In the 1990s the road was extended into Hidden Valley and a split diamond interchange was constructed at Crowchild Trail. The road was extended beyond the Stoney Trail right-of-way when the Sherwood community was developed around 2005. In 2009 when northwest Stoney Trail opened, a Partial cloverleaf interchange with a 3-lane overpass was constructed to service Shaganappi. However, grading was put in place to allow it to be easily upgraded to a combination interchange if the freeway plans were implemented. Shaganappi was extended north as an arterial road to 144 Avenue in 2013 as more neighbourhoods were built. 144 Avenue currently forms part of the north edge of the city, but when future communities get built farther north, Shaganappi will likely be extended further. In 2022 upgrades were completed to accommodate a 6-lane overpass over Stoney Trail as well as a signalized intersection with Hidden Valley Drive.

== Future ==
After the cancelation of the extension south of the Bow River and the 16 Avenue connecting freeway Shaganappi Trail was downgraded in classification to an arterial road south of Crowchild Trail. Recently made long-term plans have moved away from freeway conversion and instead plan a 6 lane arterial street with curb HOV lanes, additional signalized intersections and bike lanes. The confusing and accident-prone interchange complex at 16 Ave, Bowness road and Shaganappi Trail also is now planned to be replaced by a diamond Interchange favouring 16 Avenue resulting in 2 new signal lights along Shagannapi.

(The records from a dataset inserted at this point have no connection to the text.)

(** On a line where no pattern of the contact matches outside its own
    mention, [plainStartLine] replaces the white space between the link
    and the comment, and the comment, by the new comment, and nothing
    else. *)
Lemma plainStartLine_mention (m : mention) (pre post memoId hash : str) :
  mention_ok m -> quiet (m_id m) pre -> quiet (m_id m) post ->
  plainStartLine (m_id m) memoId hash (pre ++ mentionText m ++ post)
  = pre ++ linkText (m_link m) (m_id m)
    ++ dexComment (m_id m) memoId hash ++ post.
Proof.
  intros Hok Hpre Hpost. pose proof Hok as (Hl & [_ Hid] & Hgap & Hmore).
  unfold plainStartLine.
  destruct m as [[display|path] contactId gap more];
    cbn [m_link m_id m_gap m_more linkText link_ok] in *.
  - (* Dex URL link *)
    assert (Hexec :
      exec (plainDexUrlWithComment contactId)
        (pre ++ mentionText (Mention (DexUrl display) contactId gap more)
             ++ post)
      = Some (Found pre (drop_while is_ws post)
                (set_cap 2 (take_while is_ws post)
                   (set_cap 1 (dexLinkText display contactId) no_caps)))).
    { rewrite exec_skip by (apply no_match_in_Seq, Hpre).
      rewrite (@exec_here _ _ _ _
                 (@rmatch_dexUrlWithComment display contactId gap more post
                    (@plain_none_of (js "]") display ltac:(incl_js) Hl)
                    Hid Hgap (proj2 Hmore))).
      cbn. rewrite app_nil_r. reflexivity. }
    rewrite (test_of_exec _ _ Hexec), (replace_of_exec _ _ _ Hexec).
    cbn [before after groups]. unfold cap_text, set_cap. cbn [Nat.eqb].
    rewrite <- !app_assoc. rewrite take_drop_while. reflexivity.
  - (* vault link *)
    destruct Hl as [Hne Hp].
    assert (Hnone :
      exec (plainDexUrlWithComment contactId)
        (pre ++ mentionText (Mention (Vault path) contactId gap more) ++ post)
      = None).
    { rewrite <- (app_nil_r post) at 1. rewrite !app_assoc.
      rewrite exec_skip; [rewrite exec_nil_none; reflexivity|].
      apply no_match_in_Seq. rewrite <- app_assoc.
      apply no_match_in_app; [apply Hpre|].
      apply no_match_in_app; [|apply Hpost].
      apply (@vault_mention_no_dexUrl contactId
               (Mention (Vault path) contactId gap more) path eq_refl Hok). }
    assert (Hexec :
      exec (plainVaultLinkWithComment contactId)
        (pre ++ mentionText (Mention (Vault path) contactId gap more) ++ post)
      = Some (Found pre (drop_while is_ws post)
                (set_cap 2 (take_while is_ws post)
                   (set_cap 1 (vaultLinkText path) no_caps)))).
    { rewrite exec_skip by apply Hpre.
      rewrite (@exec_here _ _ _ _
                 (@rmatch_vaultLinkWithComment path contactId gap more post
                    Hne (@plain_none_of (js "]") path ltac:(incl_js) Hp)
                    Hgap Hmore)).
      cbn. rewrite app_nil_r. reflexivity. }
    rewrite (test_of_exec_none _ _ Hnone).
    rewrite (test_of_exec _ _ Hexec), (replace_of_exec _ _ _ Hexec).
    cbn [before after groups]. unfold cap_text, set_cap. cbn [Nat.eqb].
    rewrite <- !app_assoc. rewrite take_drop_while. reflexivity.
Qed.

(** ** Adding the comment after a bare link *)






End Links.

(* ================================================================== *)
(** * The hash token *)
(* ================================================================== *)

Lemma field_char_spec (x : char) :
  field_char x = negb ((x =? 44) || ((x =? 37) || (x =? 41)))%N.
Proof.
  unfold field_char, none_of. cbn -[N.eqb]. rewrite orb_false_r.
  reflexivity.
Qed.

Lemma digit36_field_char (d : Z) :
  (0 <= d < 36)%Z -> field_char (digit36 d) = true.
Proof.
  intros Hd. rewrite field_char_spec. unfold digit36.
  destruct (Z.ltb_spec d 10);
    repeat match goal with
           | |- context [N.eqb ?a ?b] => destruct (N.eqb_spec a b); try lia
           end; reflexivity.
Qed.

Lemma digits36_field_ok (fuel : nat) :
  forall n, (0 <= n)%Z ->
    digits36 (S fuel) n <> []
    /\ forallb field_char (digits36 (S fuel) n) = true.
Proof.
  induction fuel as [|fuel IH]; intros n Hn; cbn [digits36].
  - destruct (Z.ltb_spec n 36).
    + split; [discriminate|]. cbn [forallb].
      rewrite digit36_field_char by lia. reflexivity.
    + split; [discriminate|]. cbn [app forallb].
      rewrite digit36_field_char; [reflexivity|].
      apply Z.mod_pos_bound. lia.
  - destruct (Z.ltb_spec n 36).
    + split; [discriminate|]. cbn [forallb].
      rewrite digit36_field_char by lia. reflexivity.
    + destruct (IH (n / 36)%Z) as [_ Hall];
        [apply Z.div_pos; lia|].
      split.
      * intros E. apply (f_equal (@length char)) in E.
        rewrite length_app in E. cbn [length] in E. lia.
      * rewrite forallb_app. cbn [digits36] in Hall. rewrite Hall.
        cbn [forallb]. rewrite digit36_field_char; [reflexivity|].
        apply Z.mod_pos_bound. lia.
Qed.


(** A hash token holds no dollar sign. *)
Lemma digit36_not_dollar (d : Z) :
  (0 <= d < 36)%Z -> negb (digit36 d =? 36)%N = true.
Proof.
  intros Hd. unfold digit36.
  destruct (Z.ltb_spec d 10);
    match goal with
    | |- context [N.eqb ?a ?b] => destruct (N.eqb_spec a b); try lia
    end; reflexivity.
Qed.

Lemma digits36_dollar_free (fuel : nat) :
  forall n, (0 <= n)%Z -> dollar_free (digits36 fuel n) = true.
Proof.
  induction fuel as [|fuel IH]; intros n Hn; cbn [digits36]; [reflexivity|].
  destruct (Z.ltb_spec n 36).
  - cbn [dollar_free forallb]. rewrite digit36_not_dollar by lia. reflexivity.
  - unfold dollar_free. rewrite forallb_app. fold (dollar_free (digits36 fuel (n / 36))).
    rewrite IH by (apply Z.div_pos; lia). cbn [forallb].
    rewrite digit36_not_dollar; [reflexivity|]. apply Z.mod_pos_bound. lia.
Qed.

Lemma simpleHash_dollar_free (s : str) : dollar_free (simpleHash s) = true.
Proof.
  unfold simpleHash, toString36. apply digits36_dollar_free, Z.abs_nonneg.
Qed.

(* ================================================================== *)
(** * The rewritten start line *)
(* ================================================================== *)

(** On a line where no pattern of the contact matches outside its own
    mention, lines 388-431 replace the white space between the link and
    the comment, and the comment, by the new comment, and nothing
    else. *)
Lemma updateStartLine_mention (context : PluginContext) (m : mention)
    (pre post memoId hash : str) :
  mention_ok m -> quiet (m_id m) pre -> quiet (m_id m) post ->
  dollar_free memoId = true -> dollar_free hash = true ->
  updateStartLine context (m_id m) memoId hash (pre ++ mentionText m ++ post)
  = inr (pre ++ linkText (m_link m) (m_id m)
         ++ dexComment (m_id m) memoId hash ++ post).
Proof.
  intros Hok Hpre Hpost Hm Hh.
  rewrite updateStartLine_plain; [|apply Hok|exact Hm|exact Hh].
  rewrite plainStartLine_mention by assumption. reflexivity.
Qed.




(* ================================================================== *)
(** * Two mentions on one line *)
(* ================================================================== *)










(* ================================================================== *)
(** * Round trips *)
(* ================================================================== *)

(** [line.match(MEMO_ID_PATTERN)] read as the three fields. *)
Definition parseComment (line : str)
  : option (option str * option str * option str) :=
  match exec MEMO_ID_PATTERN line with
  | Some f => Some (groups f 1, groups f 2, groups f 3)
  | None => None
  end.
Lemma extractLetter_is_extractLabel (text : string) :
  (forall c r, text = String c r ->
     extractLetter_seps separators text = None -> (N_of_ascii c < 128)%N) ->
  extractLetter text = extractLabel text.
Proof.
  intros Hascii. unfold extractLetter, extractLabel.
  destruct (extractLetter_seps separators text) as [letter|] eqn:Hseps.
  - unfold separators in Hseps. rewrite !extractLetter_seps_cons in Hseps.
    destruct (find_sep "." text); [by injection Hseps as <-|].
    destruct (find_sep ")" text); [by injection Hseps as <-|].
    destruct (find_sep ":" text); [by injection Hseps as <-|]. discriminate.
  - specialize (fun c r H => Hascii c r H eq_refl).
    unfold separators in Hseps. rewrite !extractLetter_seps_cons in Hseps.
    destruct (find_sep "." text); [discriminate|].
    destruct (find_sep ")" text); [discriminate|].
    destruct (find_sep ":" text); [discriminate|].
    destruct text as [|c r]; [done|].
    specialize (Hascii c r eq_refl).
    rewrite (first_char_ascii c r Hascii).
    apply N.ltb_lt in Hascii. unfold string_of_byte. by rewrite Hascii.
Qed.

(** The examples of the specification. *)
Lemma extractLetter_examples :
  extractLetter "A. Paris" = "A" /\
  extractLetter "b) London" = "B" /\
  extractLetter "C:Berlin" = "C" /\
  extractLetter "x" = "X" /\
  extractLetter "" = "".
Proof. repeat split; reflexivity. Qed.

(** ** Loading *)

Section Loading.

Variable dirPath : string.

Lemma append_inv_head (p a b : string) : (p ++ a)%string = (p ++ b)%string -> a = b.
Proof. induction p as [|c p IH]; simpl; [done|]. intros [= H]. auto. Qed.

Lemma append_cons (x : ascii) (a b : string) :
  (String x a ++ b)%string = String x (a ++ b).
Proof. reflexivity. Qed.
(** * Eliza Town static asset server (server.py)

    A shallow embedding of [server.py] and of the parts of the Python
    standard library it configures: [int()] on the [PORT] environment
    value, [socketserver.TCPServer] start-up, [print] on [sys.stdout], and
    the request handling of [http.server.SimpleHTTPRequestHandler], from
    the bytes of a request to the bytes of the response, with the two
    members the subclass [CORSHandler] overrides ([extensions_map],
    [end_headers]).

    The library is the one of CPython 3.11.2 ([Lib/http/server.py],
    [Lib/http/client.py], [Lib/socketserver.py], [Lib/shutil.py],
    [Lib/posixpath.py], [Lib/genericpath.py], [Objects/longobject.c],
    [Modules/_io/textio.c]); what differs between platforms or is a
    library of its own (the stock MIME table, [mimetypes], dates, the
    [email] parser, URL splitting and decoding, the file system) is a
    parameter of the model.

    A Python [str] or [bytes] value is a [string]: a sequence of code
    points (resp. bytes) below 256; the text of a request is decoded as
    ISO 8859-1, so that it is such a sequence.  A path name with other
    code points is known to the model through [translate_path] and
    [os_fsencode] only.  Dictionaries are [gmap]s.  What the handler logs
    on standard error is not part of the model. *)

From Stdlib Require Import ZArith Lia Ascii DecimalString DecimalPos.
From stdpp Require Import base option list strings gmap.

Local Open Scope Z_scope.

(** ** Characters and strings *)

Definition ord (c : ascii) : Z := Z.of_N (N_of_ascii c).

Definition in_range (lo hi : Z) (c : ascii) : bool :=
  (lo <=? ord c) && (ord c <=? hi).
(** C6, the claim as stated fails: the checkpoint of epoch 9 exists, its
    rewriting is stopped after four steps, and the file holds the first three
    characters of the new pickle, neither the previous checkpoint nor the new
    one. *)
Lemma checkpoint_save_leaves_partial_file :
  pickle_dump_interrupted 4 (model_path arg_default 9) (pickled env_small own_small)
    {[ model_path arg_default 9 := "previous" ]} !! model_path arg_default 9
  = Some "pic"
  ∧ pickled env_small own_small = "pickle".
Proof. split; vm_compute; reflexivity. Qed.

(** The checkpoint of epoch 9 of the small processor, stopped after four
    steps: the three characters written so far are at the target path. *)
Lemma checkpoint_written_in_place_witness :
  pickle_dump_interrupted 4 (model_path arg_default 9)
    (pickled env_small (model world_ticking)) (files world_ticking)
  !! "work/epoch10_model.pkl"
  = Some "pic".
Proof.
  destruct (checkpoint_written_in_place arg_default env_small 9 world_ticking)
    as (_ & _ & _ & Hcut).
  rewrite (Hcut 3%nat). vm_compute. reflexivity.
Defined.

(** *** The timer *)








(** ** Evaluation *)

(** The record of a pass. *)

Lemma score_dict_positional (names : list string) (score : list tensor) :
  NoDup names →
  (∀ i name row, names !! i = Some name → score !! i = Some row →
     score_dict names score !! name = Some row)
  ∧ (∀ name row, score_dict names score !! name = Some row →
       ∃ i, names !! i = Some name ∧ score !! i = Some row)
  ∧ size (score_dict names score) = min (length names) (length score).
Proof.
  intros Hnd. pose proof (NoDup_fst_zip names score Hnd) as Hz.
  unfold score_dict. split; [|split].
  - intros i name row Hn Hs. apply (dict_lookup _ _ _ Hz).
    apply list_elem_of_lookup. exists i. by apply lookup_zip.
  - intros name row H. apply (dict_lookup _ _ _ Hz) in H.
    apply list_elem_of_lookup in H as [i Hi]. exists i. by apply lookup_zip.
  - by rewrite (dict_size _ Hz), length_zip.
Qed.
Lemma notna_any_text_column (rs : list (list string)) (cols : list string) (pos : nat) :
  rs <> [] -> Forall (fun row => pos < length row) rs ->
  notna_any (series_at {| columns := cols; data := map (map Some) rs |} pos) = true.
Proof.
  intros Hr F. destruct rs as [|r0 rt]; [congruence|].
  inversion F as [|? ? H0 _]; subst.
  unfold series_at. simpl.
  rewrite (nth_indep _ None (Some "")) by (rewrite length_map; exact H0).
  rewrite (map_nth Some r0 "" pos). reflexivity.
Qed.

(** The cleaning step returns a frame of text untouched when its name
    column is there exactly once, or when it has no 'Ticker' column. *)
Lemma split_ticker_column_text_frame (cols : list string) (rs : list (list string)) :
  rs <> [] -> Forall (fun row => length row = length cols) rs ->
  PyStr.mem "Ticker" cols = false
  \/ (exists pos, positions "Company Name" cols 0 = [pos]) ->
  (let df := {| columns := cols; data := map (map Some) rs |} in
   if has_column df "Ticker" then split_ticker_column df else Ok df)
  = Ok {| columns := cols; data := map (map Some) rs |}.
Proof.
  intros Hr F H. cbv zeta.
  destruct (has_column {| columns := cols; data := map (map Some) rs |} "Ticker") eqn:Ht;
    [|reflexivity].
  destruct H as [H | [pos Hpos]]; [unfold has_column in Ht; simpl in Ht; congruence|].
  unfold split_ticker_column. rewrite Ht. cbn [negb].
  unfold locate. cbn [columns]. rewrite Hpos.
  rewrite notna_any_text_column; [reflexivity | exact Hr |].
  assert (Hin : In pos (positions "Company Name" cols 0)) by (rewrite Hpos; left; reflexivity).
  apply positions_bounds in Hin.
  eapply Forall_impl; [|exact F]. simpl. intros row ->. lia.
Qed.

Lemma extract_uniform_frame (hs : list string) (rs : list (list string)) :
  adjust_headers hs <> [] -> rs <> [] ->
  Forall (fun row => length row = length (adjust_headers hs)) rs ->
  PyStr.mem "Ticker" (adjust_headers hs) = false
  \/ (exists pos, positions "Company Name" (adjust_headers hs) 0 = [pos]) ->
  extract_table_data_fast (Ok {| headers := hs; rows := rs |})
  = {| columns := adjust_headers hs; data := map (map Some) rs |}.
Proof.
  intros Hh Hr F H. unfold extract_table_data_fast. cbn [rbind].
  rewrite (extract_body_uniform hs rs (length (adjust_headers hs)) Hh Hr F).
  assert (Hfit : fit_headers (adjust_headers hs) (length (adjust_headers hs))
                 = adjust_headers hs).
  { unfold fit_headers. rewrite Nat.ltb_irrefl. apply firstn_all. }
  rewrite Hfit, (split_ticker_column_text_frame _ rs Hr F H). reflexivity.
Qed.

(** X4: when every row is as wide as the adjusted header list, and the
    name column occurs exactly once in it or there is no 'Ticker' column,
    the frame returned is exactly the adjusted headers over the rows: no
    placeholder, no padding, and no cell rewritten by the cleaning step. *)
Theorem extract_uniform_rows (hs : list string) (rs : list (list string)) :
  adjust_headers hs <> [] -> rs <> [] ->
  Forall (fun row => length row = length (adjust_headers hs)) rs ->
  PyStr.mem "Ticker" (adjust_headers hs) = false
  \/ (exists pos, positions "Company Name" (adjust_headers hs) 0 = [pos]) ->
  extract_table_data_fast (Ok {| headers := hs; rows := rs |})
  = {| columns := adjust_headers hs; data := map (map Some) rs |}.
Proof. exact (extract_uniform_frame hs rs). Qed.

Lemma extract_uniform_rows_witness :
  extract_table_data_fast
    (Ok {| headers := ["Symbol"; "close"];
           rows := [["AAPL"; "Apple Inc."; "1.00"]; ["MSFT"; "Microsoft"; "2.00"]] |})
  = {| columns := ["Ticker"; "Company Name"; "close"];
       data := [[Some "AAPL"; Some "Apple Inc."; Some "1.00"];
                [Some "MSFT"; Some "Microsoft"; Some "2.00"]] |}.
Proof.
  apply (extract_uniform_rows
           ["Symbol"; "close"]
           [["AAPL"; "Apple Inc."; "1.00"]; ["MSFT"; "Microsoft"; "2.00"]]).
  - discriminate.
  - discriminate.
  - repeat constructor.
  - right. exists 1. reflexivity.
Defined.

Lemma filter_all {A : Type} (p : A -> bool) (l : list A) :
  Forall (fun a => p a = true) l -> filter p l = l.
Proof.
  induction 1 as [|a l Ha _ IH]; simpl; [reflexivity|].
  rewrite Ha, IH. reflexivity.
Qed.

(** the table read from a page whose header fields are all non-empty and
    whose body rows all have cells *)
Lemma page_table_plain (dom : DomTable) :
  Forall (fun field => field <> "") (header_fields dom) ->
  Forall (fun cells => cells <> []) (body_rows dom) ->
  page_table dom
  = {| headers := header_fields dom; rows := map row_data (body_rows dom) |}.
Proof.
  intros Hf Hc. unfold page_table. f_equal.
  - apply filter_all. eapply Forall_impl; [|exact Hf]. simpl.
    intros field Hne. apply String.eqb_neq in Hne. rewrite Hne. reflexivity.
  - rewrite filter_map_commute. f_equal. apply filter_all.
    eapply Forall_impl; [|exact Hc]. simpl.
    intros cells Hne. rewrite row_data_nil_iff. destruct cells; [congruence | reflexivity].
Qed.

Lemma positions_absent (label : string) (labels : list string) (from : nat) :
  ~ In label labels -> positions label labels from = [].
Proof.
  intros H. apply positions_nil_iff. unfold PyStr.mem.
  destruct (existsb (String.eqb label) labels) eqn:E; [|reflexivity].
  apply existsb_exists in E as [x [Hin Hx]]. apply String.eqb_eq in Hx. subst. tauto.
Qed.

(** X2: a page whose first header field is 'ticker' or 'symbol' in any
    case, whose other fields do not include 'Company Name', and whose rows
    all have one cell per field, gives the frame with columns 'Ticker',
    'Company Name' and the other fields over exactly the data read from the
    rows: the two entries of the first cell land under the two first
    columns and nothing is padded, renamed or split again. *)
Theorem ticker_table_frame (dom : DomTable) (first : string) (rest : list string) :
  header_fields dom = first :: rest ->
  Forall (fun field => field <> "") (first :: rest) ->
  PyStr.lower first = "ticker" \/ PyStr.lower first = "symbol" ->
  ~ In "Company Name" rest ->
  body_rows dom <> [] ->
  Forall (fun cells => length cells = S (length rest)) (body_rows dom) ->
  extract_table_data_fast (Ok (page_table dom))
  = {| columns := "Ticker" :: "Company Name" :: rest;
       data := map (map Some) (map row_data (body_rows dom)) |}.
Proof.
  intros Hfields Hne Hfirst Hname Hrows Hcells.
  assert (Hadj : adjust_headers (first :: rest) = "Ticker" :: "Company Name" :: rest).
  { unfold adjust_headers. destruct Hfirst as [-> | ->]; reflexivity. }
  rewrite page_table_plain.
  - rewrite Hfields, <- Hadj. apply extract_uniform_frame.
    + rewrite Hadj. discriminate.
    + destruct (body_rows dom); [congruence | discriminate].
    + rewrite Hadj. apply Forall_map. eapply Forall_impl; [|exact Hcells].
      simpl. intros cells Hlen. rewrite row_data_length, Hlen; [reflexivity|].
      destruct cells; [discriminate | discriminate].
    + right. exists 1. rewrite Hadj. cbn [positions].
      rewrite (positions_absent "Company Name" rest 2 Hname). reflexivity.
  - rewrite Hfields. exact Hne.
  - eapply Forall_impl; [|exact Hcells]. simpl. intros cells Hlen.
    destruct cells; [discriminate | discriminate].
Qed.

Between Crowchild and Stoney Trail, Shagannapi remains classified as a skeletal road by the City of Calgary and freeway upgrades still remains a possibility in the long term. That section of the corridor is also planned to contain a future BRT route as well which may run on the shoulder of the Shaganappi trail or on its own parallel road. It was constructed as limited-access road to allow for upgrades to freeway up to Stoney Trail with grading in place to allow a combination interchange at the freeway.

== Major intersections ==
From south to north.

| km | mi | Destinations | Notes |
| 0.0– 0.3 | 0.0– 0.19 | Montgomery View Highway 1 (16 Avenue NW) / Bowness Road | Partially grade-separated; access to Foothills Medical Centre and Edworthy Park |
| 1.4 | 0.87 | West Campus Way | Access to Alberta Children's Hospital |
| 3.1 | 1.9 | 32 Avenue NW | Access to Market Mall and University of Calgary |
| 2.9 | 1.8 | 40 Avenue NW | Access to Market Mall |
| 4.1– 4.2 | 2.5– 2.6 | Highway 1A (Crowchild Trail) | Split diamond interchange |
| 4.9 | 3.0 | Northland Drive / Dalhousie Drive | Access to Northland Village Mall |
| 5.6 | 3.5 | John Laurie Boulevard |  |
| 7.7 | 4.8 | Edgemont Boulevard | Access to Nose Hill Park |
| 9.8 | 6.1 | Country Hills Boulevard |  |
| 11.0– 12.0 | 6.8– 7.5 | Highway 201 (Stoney Trail) | Partial cloverleaf interchange; Highway 201 exit 48 |
| 13.5 | 8.4 | Symons Valley Parkway |  |
| 15.3 | 9.5 | 144 Avenue NW |  |
| 16.9 | 10.5 | Highway 772 north / Symons Valley Road | Continues as Highway 772 |
1.000 mi = 1.609 km; 1.000 km = 0.621 mi Route transition;

==Pedestrian crossings==
Because of the roadway's width, high traffic volume, and the need for pedestrians to cross it, three dedicated crossings have been built, one at Market Mall, one near Valiant Drive, and one at Northland Village Mall called the Shaganappi Trail Pedestrian Overpass (2015).